**What you will do**. The word "Throw" occurs in some lines of the data. Return each such line.

[Start of Attachment]

(* ===== verification/Frame.v ===== *)
(** * The wire frame codec ([packages/wire/src/frame.ts], [transport.ts])

    The 16-byte big-endian header, its validation on decode, and the frame a sender
    puts on the stream.  Header fields are integers at the width the [DataView]
    accessor writes: [be_bytes 2] and [be_bytes 4] keep 16 and 32 bits. *)
From S2P Require Import Prelude Bytes.
Open Scope Z_scope.

Definition HEADER_LEN : nat := 16.
Definition PROTOCOL_V1_0 : Z := 0x0100.

Module Flags.
Definition END_STREAM : Z := 0x0001.
Definition MORE : Z := 0x0002.
Definition COMPRESSED : Z := 0x0004.
End Flags.

Definition KNOWN_FLAGS : Z := Z.lor (Z.lor Flags.END_STREAM Flags.MORE) Flags.COMPRESSED.

(** The frame opcodes. *)
Module FrameType.
Definition Hello : Z := 0x0001.
Definition Negotiate : Z := 0x0002.
Definition Authenticate : Z := 0x0003.
Definition Ready : Z := 0x0004.
Definition Ping : Z := 0x0005.
Definition Pong : Z := 0x0006.
Definition FlowCredit : Z := 0x0007.
Definition ResetStream : Z := 0x0008.
Definition GoAway : Z := 0x0009.
Definition Error : Z := 0x000a.
Definition QuerySubmit : Z := 0x0010.
Definition QueryResult : Z := 0x0011.
Definition CursorFetch : Z := 0x0012.
Definition CursorClose : Z := 0x0013.
Definition TxnBegin : Z := 0x0014.
Definition TxnCommit : Z := 0x0015.
Definition TxnAbort : Z := 0x0016.
Definition CommitStatus : Z := 0x0017.
Definition AgentRequest : Z := 0x0020.
Definition AgentResponse : Z := 0x0021.
Definition SecuritySearchSubmit : Z := 0x0022.
Definition SecuritySearchResult : Z := 0x0023.
Definition FindingFetch : Z := 0x0024.
Definition FindingResult : Z := 0x0025.
Definition CognitionRequest : Z := 0x0026.
Definition CognitionResponse : Z := 0x0027.
Definition OtlpExport : Z := 0x0028.
Definition OtlpAck : Z := 0x0029.
Definition EnrollSubmit : Z := 0x002a.
Definition EnrollResult : Z := 0x002b.
Definition EnrollIdentityOffer : Z := 0x002c.
Definition EnrollIdentityResult : Z := 0x002d.
Definition StreamSubscribe : Z := 0x0030.
Definition StreamEvent : Z := 0x0031.
End FrameType.

Record FrameHeader := mkHeader {
  protocolVersion : Z;
  frameType : Z;
  streamId : Z;
  flags : Z;
  payloadLen : Z
}.

#[global] Instance FrameHeader_eq_dec : EqDecision FrameHeader.
Proof. solve_decision. Defined.

Definition DEFAULT_MAX_PAYLOAD : Z := 16 * 1024 * 1024.

Definition packVersion (major minor : Z) : Z :=
  Z.lor (Z.shiftl (Z.land major 0xff) 8) (Z.land minor 0xff).

Definition unpackVersion (version : Z) : Z * Z :=
  (Z.land (Z.shiftr version 8) 0xff, Z.land version 0xff).

Definition encodeHeader (header : FrameHeader) : bytes :=
  be_bytes 2 (protocolVersion header) ++
  be_bytes 2 (frameType header) ++
  be_bytes 4 (streamId header) ++
  be_bytes 2 (flags header) ++
  be_bytes 2 0 ++
  be_bytes 4 (payloadLen header).

(** [view.getUint16(off)], [view.getUint32(off)] *)
Definition getUint (width off : nat) (bs : bytes) : Z := be_value (take width (drop off bs)).

Definition decodeHeader (bs : bytes) (maxPayload : Z) : result FrameHeader :=
  if bool_decide (length bs < HEADER_LEN)%nat then Throw (FrameError short_header)
  else
    let protocolVersion := getUint 2 0 bs in
    let frameType := getUint 2 2 bs in
    let streamId := getUint 4 4 bs in
    let flags := getUint 2 8 bs in
    let reserved := getUint 2 10 bs in
    let payloadLen := getUint 4 12 bs in
    if negb (reserved =? 0) then Throw (FrameError reserved_nonzero)
    else if negb (Z.land flags (Z.lnot KNOWN_FLAGS) =? 0) then Throw (FrameError unknown_flag)
    else if maxPayload <? payloadLen then Throw (FrameError payload_too_large)
    else Ok (mkHeader protocolVersion frameType streamId flags payloadLen).

(** [{ ...header, payloadLen: payload.length }] *)
Definition with_payload (header : FrameHeader) (payload : bytes) : FrameHeader :=
  mkHeader (protocolVersion header) (frameType header) (streamId header) (flags header)
    (byte_len payload).

Definition encodeFrame (header : FrameHeader) (payload : bytes) : bytes :=
  encodeHeader (with_payload header payload) ++ payload.

(** ** Frames on a transport ([transport.ts]) *)

Record WireFrame := mkFrame { header : FrameHeader; payload : bytes }.

#[global] Instance WireFrame_eq_dec : EqDecision WireFrame.
Proof. solve_decision. Defined.

Record OutboundFrame := mkOutbound {
  out_frameType : Z;
  out_payload : bytes;
  out_streamId : option Z;
  out_flags : option Z;
  out_protocolVersion : option Z
}.

Definition outboundHeader (frame : OutboundFrame) : FrameHeader :=
  mkHeader (default PROTOCOL_V1_0 (out_protocolVersion frame)) (out_frameType frame)
    (default 0 (out_streamId frame)) (default Flags.END_STREAM (out_flags frame))
    (byte_len (out_payload frame)).

(** ** Well-formed headers *)

Definition known_flags (f : Z) : Prop := Z.land f (Z.lnot KNOWN_FLAGS) = 0.

Record header_ok (maxPayload : Z) (h : FrameHeader) : Prop := {
  ok_version : 0 ≤ protocolVersion h < 2 ^ 16;
  ok_type : 0 ≤ frameType h < 2 ^ 16;
  ok_stream : 0 ≤ streamId h < 2 ^ 32;
  ok_flags : 0 ≤ flags h < 2 ^ 16;
  ok_known : known_flags (flags h);
  ok_len : 0 ≤ payloadLen h < 2 ^ 32;
  ok_max : payloadLen h ≤ maxPayload
}.

#[global] Instance header_ok_dec m h : Decision (header_ok m h).
Proof.
  refine (cast_if (decide ((0 ≤ protocolVersion h < 2 ^ 16 ∧ 0 ≤ frameType h < 2 ^ 16) ∧
    (0 ≤ streamId h < 2 ^ 32 ∧ 0 ≤ flags h < 2 ^ 16) ∧
    (Z.land (flags h) (Z.lnot KNOWN_FLAGS) = 0 ∧ 0 ≤ payloadLen h < 2 ^ 32 ∧ payloadLen h ≤ m))));
    [constructor; tauto | intros []; unfold known_flags in *; tauto].
Defined.

Lemma encodeHeader_length h : length (encodeHeader h) = HEADER_LEN.
Proof. unfold encodeHeader. by rewrite !length_app, !be_bytes_length. Qed.

Lemma encodeHeader_byte h : Forall is_byte (encodeHeader h).
Proof. unfold encodeHeader. repeat apply Forall_app_2; apply be_bytes_byte. Qed.

Lemma decodeHeader_encodeHeader m h rest :
  header_ok m h → decodeHeader (encodeHeader h ++ rest) m = Ok h.
Proof.
  intros [Hv Ht Hs Hf Hk Hl Hm]. destruct h as [v t s f l].
  cbn [protocolVersion frameType streamId flags payloadLen] in *. unfold decodeHeader.
  rewrite bool_decide_false by (rewrite length_app, encodeHeader_length; lia).
  set (bs := encodeHeader _ ++ rest).
  change (getUint 2 0 bs) with (be_value (be_bytes 2 v)).
  change (getUint 2 2 bs) with (be_value (be_bytes 2 t)).
  change (getUint 4 4 bs) with (be_value (be_bytes 4 s)).
  change (getUint 2 8 bs) with (be_value (be_bytes 2 f)).
  change (getUint 2 10 bs) with 0.
  change (getUint 4 12 bs) with (be_value (be_bytes 4 l)).
  rewrite !be_value_be_bytes_small by assumption. cbn [Z.eqb negb].
  unfold known_flags in Hk. rewrite Hk. cbn [Z.eqb negb].
  by destruct (Z.ltb_spec m l); [lia|].
Qed.

Lemma Forall_sub (P : Z → Prop) w off bs : Forall P bs → Forall P (take w (drop off bs)).
Proof. intros H. by apply Forall_take, Forall_drop. Qed.

Lemma getUint_bytes w off bs :
  Forall is_byte bs → (off + w ≤ length bs)%nat →
  be_bytes w (getUint w off bs) = take w (drop off bs) ∧
  0 ≤ getUint w off bs < 2 ^ (8 * Z.of_nat w).
Proof.
  intros Hb Hlen. unfold getUint. pose proof (Forall_sub _ w off _ Hb) as Hb'.
  assert (length (take w (drop off bs)) = w) as Hl by (rewrite length_take, length_drop; lia).
  split.
  - rewrite <- Hl at 1. by apply be_bytes_be_value.
  - pose proof (be_value_bound _ Hb') as B. by rewrite Hl in B.
Qed.

(** What [decodeHeader] accepts is exactly a well-formed encoding. *)
Lemma decodeHeader_sound m bs h :
  Forall is_byte bs → decodeHeader bs m = Ok h →
  header_ok m h ∧ ∃ rest, bs = encodeHeader h ++ rest.
Proof.
  intros Hb. unfold decodeHeader. case_bool_decide as Hlen; [done|].
  unfold HEADER_LEN in Hlen.
  destruct (Z.eqb_spec (getUint 2 10 bs) 0) as [Hr|]; [|done].
  destruct (Z.eqb_spec (Z.land (getUint 2 8 bs) (Z.lnot KNOWN_FLAGS)) 0) as [Hk|]; [|done].
  cbn [negb]. destruct (Z.ltb_spec m (getUint 4 12 bs)) as [|Hm]; [done|]. intros [= <-].
  pose proof (λ w off, getUint_bytes w off bs Hb) as G.
  split.
  - constructor; cbn; try done; eapply G; lia.
  - exists (drop 16 bs). unfold encodeHeader. cbn [protocolVersion frameType streamId flags payloadLen].
    assert (∀ w off, (off + w ≤ length bs)%nat →
      be_bytes w (getUint w off bs) = take w (drop off bs)) as G' by (intros; by apply G).
    rewrite <- Hr. rewrite !G' by lia.
    do 16 (destruct bs as [|? bs]; [cbn in Hlen; lia|]). done.
Qed.

(** The header codec is exact: on any byte buffer, the decoder accepts precisely
    the buffers that start with the encoding of a well-formed header (fields at
    width, reserved zero, known flags only, payload within the bound), and returns
    that header. *)
Theorem header_codec_exact m bs h :
  Forall is_byte bs →
  (decodeHeader bs m = Ok h ↔ header_ok m h ∧ ∃ rest, bs = encodeHeader h ++ rest).
Proof.
  intros Hb. split; [by apply decodeHeader_sound|].
  intros [Hok [rest ->]]. by apply decodeHeader_encodeHeader.
Qed.

(** Versions keep their low bytes. *)
Lemma unpack_pack major minor :
  unpackVersion (packVersion major minor) = (major mod 256, minor mod 256).
Proof.
  unfold unpackVersion, packVersion. rewrite !land_255.
  fold (be_step (major mod 256) (minor mod 256)).
  pose proof (Z.mod_pos_bound major 256). pose proof (Z.mod_pos_bound minor 256).
  rewrite be_step_add, shiftr_div by (unfold is_byte; lia). change (2 ^ 8) with 256. f_equal.
  - rewrite Z.mul_comm, Z.div_add_l, (Z.div_small (minor mod 256)), Z.add_0_r, Z.mod_mod by lia. done.
  - rewrite Z.add_comm, Z.mul_comm, Z.mod_add, Z.mod_mod by lia. done.
Qed.

Definition sample_header : FrameHeader := mkHeader PROTOCOL_V1_0 FrameType.QuerySubmit 7 Flags.END_STREAM 300.

Lemma header_codec_exact_witness :
  decodeHeader (encodeHeader sample_header) DEFAULT_MAX_PAYLOAD = Ok sample_header ↔
  header_ok DEFAULT_MAX_PAYLOAD sample_header ∧
  ∃ rest, encodeHeader sample_header = encodeHeader sample_header ++ rest.
Proof. apply header_codec_exact. apply encodeHeader_byte. Defined.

[End of Attachment]

**Task answer**.
  if bool_decide (length bs < HEADER_LEN)%nat then Throw (FrameError short_header)
    if negb (reserved =? 0) then Throw (FrameError reserved_nonzero)
    else if negb (Z.land flags (Z.lnot KNOWN_FLAGS) =? 0) then Throw (FrameError unknown_flag)
    else if maxPayload <? payloadLen then Throw (FrameError payload_too_large)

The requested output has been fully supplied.